Students give up shaving for good cause

By Alejandra Jimenez

After a few weeks of going unshaven, the hair on the face of Salar Dean, Div. 053, had spread like thick moss. Dean sported this burly look for No Shave November, a month-long event of no shaving, intended to raise awareness and money for men’s prostate cancer.

The movement is being pushed by The Movember Foundation, a non-profit organization, whose official website, reports that the foundation’s purpose is “to change the attitude men hold toward their


For men, the mustache is a symbol that helps promote awareness. It acts as a walking billboard for the participant to use as a way to promote the cause.

Some student participants allowed their hair to grow to new lengths.

“It felt weird because my face was all uneven with hair,” said Milos Zaric, Div. 177. “My right side would have more hair than my left. It looked silly.”

“It was very annoying to feel my mustache go inside my mouth,” said

Brian Ramirez, Div. 031.

Women were also encouraged to participate by not shaving their legs.

“It felt weird at times,” said Karen Rondero, Div. 040. “I was tempted to shave during the last week because I wanted the month to be done with already. I like the feeling of newly [shaved] legs.”

Rondero admitted the event provided a convenient excuse for not shaving.

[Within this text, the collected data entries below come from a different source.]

(** * Bulebule firmware: sensor sampling, encoder counters and the
      calibration sequencer.

    The development follows the C units of the firmware:
    - [Detection]: the logical sensor identifiers of [detection.h];
    - [Setup]: the ADC set-up, the injected-conversion interrupt handler
      and the [printf] loop of the main unit ([setup_adc], [adc1_2_isr],
      [main]);
    - [Encoder]: the quadrature timers of the main unit
      ([configure_timer_as_quadrature_encoder], [read_encoder_left],
      [read_encoder_right]) and the distance tracker that polls them;
    - [Floats]: the rounding of C [float] and [double] arithmetic;
    - [Calibration]: the procedures of [calibration.c] over a small
      state monad whose trace records every call to the motion controller;
    - [Board]: the motor driver, the status LED, the PWM and the console
      output of the main unit;
    - [Profiling]: the throughput probe of [calibration.c]. *)

From Stdlib Require Import ZArith List Lia Bool QArith Qround Qpower Lqa.
Import ListNotations.
Local Open Scope Z_scope.

(** ** Fixed-width integers *)

Definition wrap16 (z : Z) : Z := z mod 65536.

Definition wrap_s32 (z : Z) : Z := (z + 2147483648) mod 4294967296 - 2147483648.

Definition in_int32 (z : Z) : Prop := -2147483648 <= z < 2147483648.

(** ** detection.h *)

Module Detection.

Definition SENSOR_SIDE_LEFT : Z := 0.
Definition SENSOR_SIDE_RIGHT : Z := 1.
Definition SENSOR_FRONT_LEFT : Z := 2.
Definition SENSOR_FRONT_RIGHT : Z := 3.

End Detection.

(** ** The main unit: ADC set-up, interrupt handler, foreground reader *)

Module Setup.

(** The part of the ADC1 peripheral the firmware touches: the status
    register, the four injected data registers and the injected sequence
    (the channel converted at each rank). *)
Record adc : Type := mk_adc {
  ADC_SR : Z;
  ADC_JDR1 : Z;
  ADC_JDR2 : Z;
  ADC_JDR3 : Z;
  ADC_JDR4 : Z;
  injected_sequence : list Z
}.

Definition ADC_SR_JEOC : Z := Z.shiftl 1 2.

(** [adc_read_injected(adc, reg)]: the injected data register of rank
    [reg], and 0 for any other [reg]. *)
Definition adc_read_injected (a : adc) (reg : Z) : Z :=
  match reg with
  | 1 => ADC_JDR1 a
  | 2 => ADC_JDR2 a
  | 3 => ADC_JDR3 a
  | 4 => ADC_JDR4 a
  | _ => 0
  end.

(** [adc_set_injected_sequence(adc, length, channel)]. *)
Definition adc_set_injected_sequence (a : adc) (length : Z) (channel : list Z) : adc :=
  if (0 <=? length - 1) && (length - 1 <=? 3)
  then mk_adc (ADC_SR a) (ADC_JDR1 a) (ADC_JDR2 a) (ADC_JDR3 a) (ADC_JDR4 a)
              (firstn (Z.to_nat length) channel)
  else a.

(** The channel selection of [setup_adc]:
    [channel_array = {3, 4, 5, 6}], four injected conversions. *)
Definition channel_array : list Z := [3; 4; 5; 6].

Definition setup_adc (a : adc) : adc :=
  adc_set_injected_sequence a 4 channel_array.

(** [volatile uint16_t sensor_1, sensor_2, sensor_3, sensor_4]. *)
Record sensors : Type := mk_sensors {
  sensor_1 : Z;
  sensor_2 : Z;
  sensor_3 : Z;
  sensor_4 : Z
}.

Record machine : Type := mk_machine {
  adc1 : adc;
  globals : sensors
}.

(** [adc1_2_isr]: clear JEOC, then copy the four injected results into
    the globals (a [uint32_t] stored into a [uint16_t]). *)
Definition adc1_2_isr (m : machine) : machine :=
  let a := adc1 m in
  let a' := mk_adc (Z.land (ADC_SR a) (Z.lnot ADC_SR_JEOC))
                   (ADC_JDR1 a) (ADC_JDR2 a) (ADC_JDR3 a) (ADC_JDR4 a)
                   (injected_sequence a) in
  let g1 := wrap16 (adc_read_injected a' 1) in
  let g2 := wrap16 (adc_read_injected a' 2) in
  let g3 := wrap16 (adc_read_injected a' 3) in
  let g4 := wrap16 (adc_read_injected a' 4) in
  mk_machine a' (mk_sensors g1 g2 g3 g4).

(** The content of the global [sensor_k], for [k] from 1 to 4. *)
Definition sensor_global (g : sensors) (k : Z) : Z :=
  match k with
  | 1 => sensor_1 g
  | 2 => sensor_2 g
  | 3 => sensor_3 g
  | 4 => sensor_4 g
  | _ => 0
  end.

(** Modelled from the spec: the reading of a logical sensor, for which
    the given sources hold no code: they declare the identifiers of
    [detection.h] and the four globals, and never read a global by
    identifier. The design has the handler read the four converted values
    in order and publish them as one frame whose fields are, in order,
    side-left, side-right, front-left and front-right; [detection.h]
    numbers the sensors 0 to 3 in the same order. Sensor [id] is
    therefore read from the global written in place [id + 1],
    [sensor_(id + 1)]. *)
Definition sensor_reading (g : sensors) (id : Z) : Z := sensor_global g (id + 1).

(** One injected sweep as the hardware completes it: the conversion of
    rank [r] is the sample of the [r]-th channel of the injected
    sequence, and the end-of-conversion flag is raised once. *)
Definition complete_sweep (analog : Z -> Z) (a : adc) : adc :=
  let ch r := nth r (injected_sequence a) 0 in
  mk_adc (Z.lor (ADC_SR a) ADC_SR_JEOC)
         (analog (ch 0%nat)) (analog (ch 1%nat))
         (analog (ch 2%nat)) (analog (ch 3%nat))
         (injected_sequence a).

(** What happens on the single core while [main] evaluates the four
    arguments [sensor_1, sensor_2, sensor_3, sensor_4] of its [printf]:
    each argument is one volatile load, and the conversion interrupt,
    which [main] never masks, may run to completion before any load. *)
Inductive event : Type :=
| Sweep (analog : Z -> Z)
| Load (k : Z).

Definition step (st : machine * list Z) (e : event) : machine * list Z :=
  let (m, seen) := st in
  match e with
  | Sweep analog =>
      (adc1_2_isr (mk_machine (complete_sweep analog (adc1 m)) (globals m)), seen)
  | Load k => (m, seen ++ [sensor_global (globals m) k])
  end.

Definition run (evs : list event) (m : machine) : machine * list Z :=
  fold_left step evs (m, []).

(** The values the foreground ends up printing. *)
Definition observed (evs : list event) (m : machine) : list Z :=
  snd (run evs m).

(** The machine when [main] enters its loop: the ADC set up, the globals
    still zero. *)
Definition idle_machine : machine :=
  mk_machine (setup_adc (mk_adc 0 0 0 0 0 [])) (mk_sensors 0 0 0 0).

(** The frame held by the four globals, [sensor_1] first. *)
Definition frame_of (m : machine) : list Z :=
  map (sensor_global (globals m)) [1; 2; 3; 4].

(** The frame of one sweep, read off the converter: the conversion
    results of rank 1 to 4 as the completed sweep leaves them in the
    injected data registers, each cut to the 16 bits of a global. *)
Definition sweep_frame (analog : Z -> Z) (a : adc) : list Z :=
  let a' := complete_sweep analog a in
  map wrap16 [ADC_JDR1 a'; ADC_JDR2 a'; ADC_JDR3 a'; ADC_JDR4 a'].

(** The loads of one foreground read, in argument order. *)
Definition loads_of (evs : list event) : list Z :=
  flat_map (fun e => match e with Load k => [k] | Sweep _ => [] end) evs.

Definition sweeps_of (evs : list event) : list (Z -> Z) :=
  flat_map (fun e => match e with Sweep f => [f] | Load _ => [] end) evs.

Definition one_read (evs : list event) : Prop := loads_of evs = [1; 2; 3; 4].

(** A frame is whole when it is the start-up content of the globals or
    the four conversion results of one of the sweeps. *)
Definition whole_frame (evs : list event) (m : machine) (fr : list Z) : Prop :=
  fr = frame_of m \/
  exists analog, In analog (sweeps_of evs) /\ fr = sweep_frame analog (adc1 m).

(** The reading of the frame-atomicity requirement: whatever the
    interleaving, one foreground read sees a whole frame. *)
Definition torn_free : Prop :=
  forall (m : machine) (evs : list event),
    one_read evs -> whole_frame evs m (observed evs m).

End Setup.

(** ** Quadrature counters and the distance tracker *)

Module Encoder.

(** The registers of a general-purpose timer used by the encoder set-up:
    auto-reload, slave mode selection, the two input-capture selections,
    counter enable and the counter itself. *)
Record timer : Type := mk_timer {
  TIM_ARR : Z;
  TIM_SMCR_SMS : Z;
  TIM_IC1_IN : Z;
  TIM_IC2_IN : Z;
  TIM_CEN : bool;
  TIM_CNT : Z
}.

Definition TIM_IC_IN_TI1 : Z := 1.
Definition TIM_IC_IN_TI2 : Z := 2.

Definition timer_set_period (t : timer) (period : Z) : timer :=
  mk_timer period (TIM_SMCR_SMS t) (TIM_IC1_IN t) (TIM_IC2_IN t) (TIM_CEN t) (TIM_CNT t).

Definition timer_slave_set_mode (t : timer) (mode : Z) : timer :=
  mk_timer (TIM_ARR t) mode (TIM_IC1_IN t) (TIM_IC2_IN t) (TIM_CEN t) (TIM_CNT t).

Definition timer_ic_set_input_1 (t : timer) (inp : Z) : timer :=
  mk_timer (TIM_ARR t) (TIM_SMCR_SMS t) inp (TIM_IC2_IN t) (TIM_CEN t) (TIM_CNT t).

Definition timer_ic_set_input_2 (t : timer) (inp : Z) : timer :=
  mk_timer (TIM_ARR t) (TIM_SMCR_SMS t) (TIM_IC1_IN t) inp (TIM_CEN t) (TIM_CNT t).

Definition timer_enable_counter (t : timer) : timer :=
  mk_timer (TIM_ARR t) (TIM_SMCR_SMS t) (TIM_IC1_IN t) (TIM_IC2_IN t) true (TIM_CNT t).

Definition configure_timer_as_quadrature_encoder (t : timer) : timer :=
  let t := timer_set_period t 65535 in
  let t := timer_slave_set_mode t 3 in
  let t := timer_ic_set_input_1 t TIM_IC_IN_TI1 in
  let t := timer_ic_set_input_2 t TIM_IC_IN_TI2 in
  timer_enable_counter t.

(** [read_encoder_left] and [read_encoder_right]: [timer_get_counter]. *)
Definition read_encoder (t : timer) : Z := TIM_CNT t.

(** One quadrature edge. In encoder mode 3 an enabled counter counts
    every edge of both inputs: up to the auto-reload value and then to 0
    when the wheel turns forward, down to 0 and then to the auto-reload
    value when it turns backward. *)
Inductive edge : Type := Forward | Backward.

Definition counting (t : timer) : bool := TIM_CEN t && (TIM_SMCR_SMS t =? 3).

Definition wraps_on (t : timer) (e : edge) : bool :=
  counting t &&
  match e with
  | Forward => TIM_CNT t =? TIM_ARR t
  | Backward => TIM_CNT t =? 0
  end.

Definition next_count (t : timer) (e : edge) : Z :=
  match e with
  | Forward => if TIM_CNT t =? TIM_ARR t then 0 else TIM_CNT t + 1
  | Backward => if TIM_CNT t =? 0 then TIM_ARR t else TIM_CNT t - 1
  end.

Definition count_edge (t : timer) (e : edge) : timer :=
  if counting t
  then mk_timer (TIM_ARR t) (TIM_SMCR_SMS t) (TIM_IC1_IN t) (TIM_IC2_IN t) (TIM_CEN t)
                (next_count t e)
  else t.

Definition count_edges (es : list edge) (t : timer) : timer :=
  fold_left count_edge es t.

(** Number of times the counter wrapped while counting [es]. *)
Fixpoint wraps (es : list edge) (t : timer) : Z :=
  match es with
  | [] => 0
  | e :: es' => (if wraps_on t e then 1 else 0) + wraps es' (count_edge t e)
  end.

(** The true count of edges traversed, forward edges counted positive. *)
Fixpoint net_edges (es : list edge) : Z :=
  match es with
  | [] => 0
  | Forward :: es' => 1 + net_edges es'
  | Backward :: es' => net_edges es' - 1
  end.

(** Modelled from the spec: the tracker's poll operation, which is not
    part of the given sources. Per wheel it keeps the last raw counter
    value and the accumulated distance in micrometers, a signed
    accumulator. A poll computes [delta = (raw_new - raw_old) mod 2^16]
    and reinterprets it according to the counting convention, forward
    motion increasing the counter: the 16-bit difference is read as a
    signed count, so that a counter that went down yields a negative
    delta. The adjusted delta is scaled by the micrometers-per-count
    constant and added to the accumulator. *)
Record wheel : Type := mk_wheel {
  last_raw : Z;
  distance : Q
}.

Definition counter_delta (raw_old raw_new : Z) : Z := (raw_new - raw_old) mod 2 ^ 16.

Definition direction_adjusted (delta : Z) : Z :=
  if delta <? 2 ^ 15 then delta else delta - 2 ^ 16.

Definition poll_delta (raw_old raw_new : Z) : Z :=
  direction_adjusted (counter_delta raw_old raw_new).

Definition poll_wheel (micrometers_per_count : Q) (raw_new : Z) (w : wheel) : wheel :=
  mk_wheel raw_new
           (distance w + micrometers_per_count * inject_Z (poll_delta (last_raw w) raw_new))%Q.

(** Modelled from the spec: [reset_motion] takes the current raw counter
    as the new baseline and zeroes the accumulator. *)
Definition reset_wheel (raw : Z) : wheel := mk_wheel raw 0%Q.

Record tracker : Type := mk_tracker {
  left_wheel : wheel;
  right_wheel : wheel
}.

“I did it because I’m very lazy during the fall/winter time because I’m not wearing shorts anymore,” she said. “A few of my friends understood because they are also too lazy to shave their legs this time of year.”

“My reason for doing the No Shave November thing was because, to be honest, I thought it would be a time saver,” said Vanessa Goite, Div. 161. “My friends didn’t know that I didn’t shave my legs [though]. Since it’s winter no one shows their legs.”

Some students were asked by friends and family to shave before the month was over.

“No one liked my scruffy look that whole month. My parents were begging me to shave,” said Amir Allam, Div. 263.

“My mom was telling me to get rid of the mustache because I looked like a delinquent,” said Ramirez.

Several participants reported being tempted to shave during the month, and some gave in.

“[My facial hair] lasted 18 days,” said English teacher Mr. Palmer. “[I shaved for] report cards. I didn’t want to look like a hobo when I saw the parents.”

“I had no choice. I have wrestling. You have to shave your face,” said Juan Campos, Div. 179.

“Whenever Campos [my boyfriend] said I was as hairy as him, I was tempted to shave,” said Goite.

When the month finally ended, some were relieved to finally be able to shave.

“I’m clean and I don’t feel like a dirtbag anymore,” said Ramirez.

“I could [go longer], but I don’t want to look like a werewolf,” said Zaric.

“If [my girlfriend] wasn’t so crazy about me not shaving, I would [have] done the whole winter,” said Dean.

Others took such a liking to their new growth they have continued to let it go.

“By late October, I had already been growing out my facial hair for a self-portrait photography assignment,” said Eddy Palacios, Div. 049. “I heard about No Shave November and decided to grow it out for both reasons. [It was] kind of like killing two birds with one stone. I plan on continuing to grow it out until New Years just to see how it goes.”

April Aksoy, Div. 040, was not as impressed with the No Shave November movement because she thought the idea was silly and did not like how “people made it seem like a Facebook gathering.”

Others are already thinking about doing it again next year.

“I would do it again [but only] if I’m too lazy too shave again,” said Georgie Lawson, Div. 164.

“I’m definitely doing this next year. I like to challenge my will and I like picking out my next facial hairstyle in December,” said Allam.